INFORMATION GIVEN
Lemma chain_unique text bs text' bs' root :
  accepted_bodies text bs root → accepted_bodies text' bs' root → bs ≠ [] → bs' ≠ [] →
  Forall (λ b, floats_rt (JDict b) = true) bs → Forall (λ b, floats_rt (JDict b) = true) bs' →
  bodies_collide bs bs' ∨ ((λ b, sort_json (JDict b)) <$> bs = (λ b, sort_json (JDict b)) <$> bs').
Proof.
  intros H H' Hne Hne' F F'.
  apply (verify_lines_chain _ [] genesis) in H as (h & [= <-] & Hc); [|constructor].
  apply (verify_lines_chain _ [] genesis) in H' as (h' & [= <-] & Hc'); [|constructor].
  cbn in Hc, Hc'. destruct (decide (length bs = length bs')) as [Hlen|Hlen]; [by eapply body_chain_same|].
  left. destruct Hc as [|bs prev b h Hc Hb]; [done|].
  destruct Hc' as [|bs' prev' b' h Hc' Hb']; [done|].
  apply Forall_app in F as [F Fb], F' as [F' Fb']. rewrite Forall_singleton in Fb; rewrite Forall_singleton in Fb'.
  destruct (body_step_same _ _ _ _ _ _ _ Fb Fb' Hb Hb') as [Hcol|(_ & Hn & _)]; [exists b, b'; set_solver|].
  rewrite !length_app in Hlen. cbn in Hlen. lia.
Qed.

(** ** Properties *)

(** A run with one model call whose provider reported [finish_reason]. *)
Definition demo_ledger (finish_reason : pystr) : res Ledger :=
  l ← Ledger_add Ledger_new (str "run_started") 0 [(str "task_id", JStr (str "demo"))];
  l ← Ledger_add l (str "call_completed") 1 [(str "finish_reason", JStr finish_reason)];
  Ledger_add l (str "run_finished") 2 [(str "success", JBool true)].

Lemma ledger_verifies l text first final anchored :
  ledger_wf l → Forall event_ok (l_events l) → Ledger_write l = Ok text →
  head (l_events l) = Some first → e_kind first = str "run_started" →
  last (l_events l) = Some final → e_kind final = str "run_finished" →
  verify_ledger text (if (anchored : bool) then Some (JStr (l_head l)) else None)
  = Ok (mkLedgerReport (length (l_events l)) (JStr (l_head l)) anchored).
Proof.
  intros [Hc Hh] Hok Hw Hf Hfk Hl Hlk. unfold verify_ledger.
  change 0%Z with (Z.of_nat 0).
  rewrite (ledger_lines_verify _ 0 genesis text Hok Hc Hw). cbn [mbind res_bind]. rewrite <- Hh.
  assert (head (read_payload <$> l_events l) = Some (read_payload first)) as ->
    by (destruct (l_events l); cbn in *; congruence).
  rewrite fmap_last, Hl. cbn [fmap option_fmap option_map].
  change (kind_is "run_started" (read_payload first)) with (Ok (py_eq (JStr (e_kind first)) (JStr (str "run_started")))).
  change (kind_is "run_finished" (read_payload final)) with (Ok (py_eq (JStr (e_kind final)) (JStr (str "run_finished")))).
  rewrite Hfk, Hlk, !py_eq_str, !bool_decide_eq_true_2 by done. cbn [mbind res_bind negb].
  rewrite length_fmap. destruct anchored; [|done].
  by rewrite py_eq_str, bool_decide_eq_true_2.
Qed.

(** Writing a ledger and verifying the file succeeds and returns the
    ledger's own head: for every ledger built by [Ledger.add] whose event
    lines contain no line-breaking character, [verify_ledger] of the written
    text accepts, counts every event and reports the head as root, anchored
    or not. *)
Theorem ledger_write_verify l text first final anchored :
  ledger_wf l → Forall event_ok (l_events l) → Ledger_write l = Ok text →
  head (l_events l) = Some first → e_kind first = str "run_started" →
  last (l_events l) = Some final → e_kind final = str "run_finished" →
  verify_ledger text (if (anchored : bool) then Some (JStr (l_head l)) else None)
  = Ok (mkLedgerReport (length (l_events l)) (JStr (l_head l)) anchored).
Proof. apply ledger_verifies. Qed.

Definition demo_final : Ledger :=
  Eval vm_compute in match demo_ledger (str "stop") with Ok l => l | Raise _ => Ledger_new end.
Definition demo_text : pystr :=
  Eval vm_compute in match Ledger_write demo_final with Ok t => t | Raise _ => [] end.

Lemma ledger_write_verify_witness :
  Ledger_write demo_final = Ok demo_text ∧
  verify_ledger demo_text None = Ok (mkLedgerReport 3 (JStr (l_head demo_final)) false).
Proof.
  assert (Hw : Ledger_write demo_final = Ok demo_text) by (vm_compute; reflexivity).
  split; [exact Hw|].
  refine (ledger_write_verify demo_final demo_text _ _ false _ _ Hw eq_refl eq_refl eq_refl eq_refl).
  - vm_compute. repeat split.
  - repeat constructor; try (vm_compute; reflexivity);
      intros t Ht; vm_compute in Ht; injection Ht as <-; vm_compute; reflexivity.
Defined.

(** A ledger cannot be rewritten under a fixed root: if two trace files
    pass the chain check of [verify_ledger] with the same root, then they hold
    the same events in the same order (up to the order of object keys), or
    an event of one and an event of the other have different texts with one
    SHA-256 digest. *)
Theorem ledger_tamper_evident text bs text' bs' root :
  accepted_bodies text bs root → accepted_bodies text' bs' root → bs ≠ [] → bs' ≠ [] →
  Forall (λ b, floats_rt (JDict b) = true) bs → Forall (λ b, floats_rt (JDict b) = true) bs' →
  bodies_collide bs bs' ∨ ((λ b, sort_json (JDict b)) <$> bs = (λ b, sort_json (JDict b)) <$> bs').
Proof. apply chain_unique. Qed.

Definition demo_bodies : list (dict json) * pystr :=
  Eval vm_compute in match verify_lines 0 (JStr genesis) (splitlines demo_text) with
                     | Ok (bs, JStr r) => (bs, r) | _ => ([], []) end.

Lemma demo_accepted : accepted_bodies demo_text demo_bodies.1 demo_bodies.2.
Proof. vm_compute. reflexivity. Qed.
Lemma demo_floats : Forall (λ b, floats_rt (JDict b) = true) demo_bodies.1.
Proof. apply Forall_forall. apply forallb_true. vm_compute. reflexivity. Qed.

Lemma ledger_tamper_evident_witness :
  accepted_bodies demo_text demo_bodies.1 demo_bodies.2 ∧
  (bodies_collide demo_bodies.1 demo_bodies.1 ∨ ((λ b, sort_json (JDict b)) <$> demo_bodies.1 = (λ b, sort_json (JDict b)) <$> demo_bodies.1)).
Proof.
  split; [exact demo_accepted|].
  exact (ledger_tamper_evident _ _ _ _ _ demo_accepted demo_accepted
           ltac:(discriminate) ltac:(discriminate) demo_floats demo_floats).
Defined.

(** A trace can be written that its own verifier cannot read.  [canonical]
    leaves U+2028 unescaped and [verify_ledger] splits the file with
    [str.splitlines], which breaks at U+2028: a ledger whose events are
    correctly chained, start and finish, but whose provider reported a
    [finish_reason] holding U+2028, is written and then rejected as malformed
    JSON. *)
Theorem ledger_line_separator_unreadable :
  ∃ l text, demo_ledger [8232%N] = Ok l ∧ ledger_wf l ∧ Ledger_write l = Ok text ∧
    verify_ledger text None = Raise (ValueError "JSONDecodeError").
Proof.
  assert (H : (l ← demo_ledger [8232%N]; t ← Ledger_write l; Ok (verify_ledger t None))
              = Ok (Raise (ValueError "JSONDecodeError"))) by (vm_compute; reflexivity).
  destruct (demo_ledger [8232%N]) as [l|e] eqn:El; [|discriminate H]. cbn [mbind res_bind] in H.
  destruct (Ledger_write l) as [text|e] eqn:Ht; [|discriminate H]. cbn [mbind res_bind] in H.
  exists l, text. split; [reflexivity|]. split; [|split; [exact Ht|congruence]].
  unfold demo_ledger in El. apply bind_Ok in El as (l1 & H1 & El).
  apply bind_Ok in El as (l2 & H2 & El). eauto using Ledger_add_wf, Ledger_new_wf.
Qed.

PROBLEM STATEMENT
Go to the line containing "verify_ledger text None" in the listing. Print it and every line through the last one, exactly and with nothing more.

OUTPUT FOR THIS EXERCISE
    verify_ledger text None = Raise (ValueError "JSONDecodeError").
Proof.
  assert (H : (l ← demo_ledger [8232%N]; t ← Ledger_write l; Ok (verify_ledger t None))
              = Ok (Raise (ValueError "JSONDecodeError"))) by (vm_compute; reflexivity).
  destruct (demo_ledger [8232%N]) as [l|e] eqn:El; [|discriminate H]. cbn [mbind res_bind] in H.
  destruct (Ledger_write l) as [text|e] eqn:Ht; [|discriminate H]. cbn [mbind res_bind] in H.
  exists l, text. split; [reflexivity|]. split; [|split; [exact Ht|congruence]].
  unfold demo_ledger in El. apply bind_Ok in El as (l1 & H1 & El).
  apply bind_Ok in El as (l2 & H2 & El). eauto using Ledger_add_wf, Ledger_new_wf.
Qed.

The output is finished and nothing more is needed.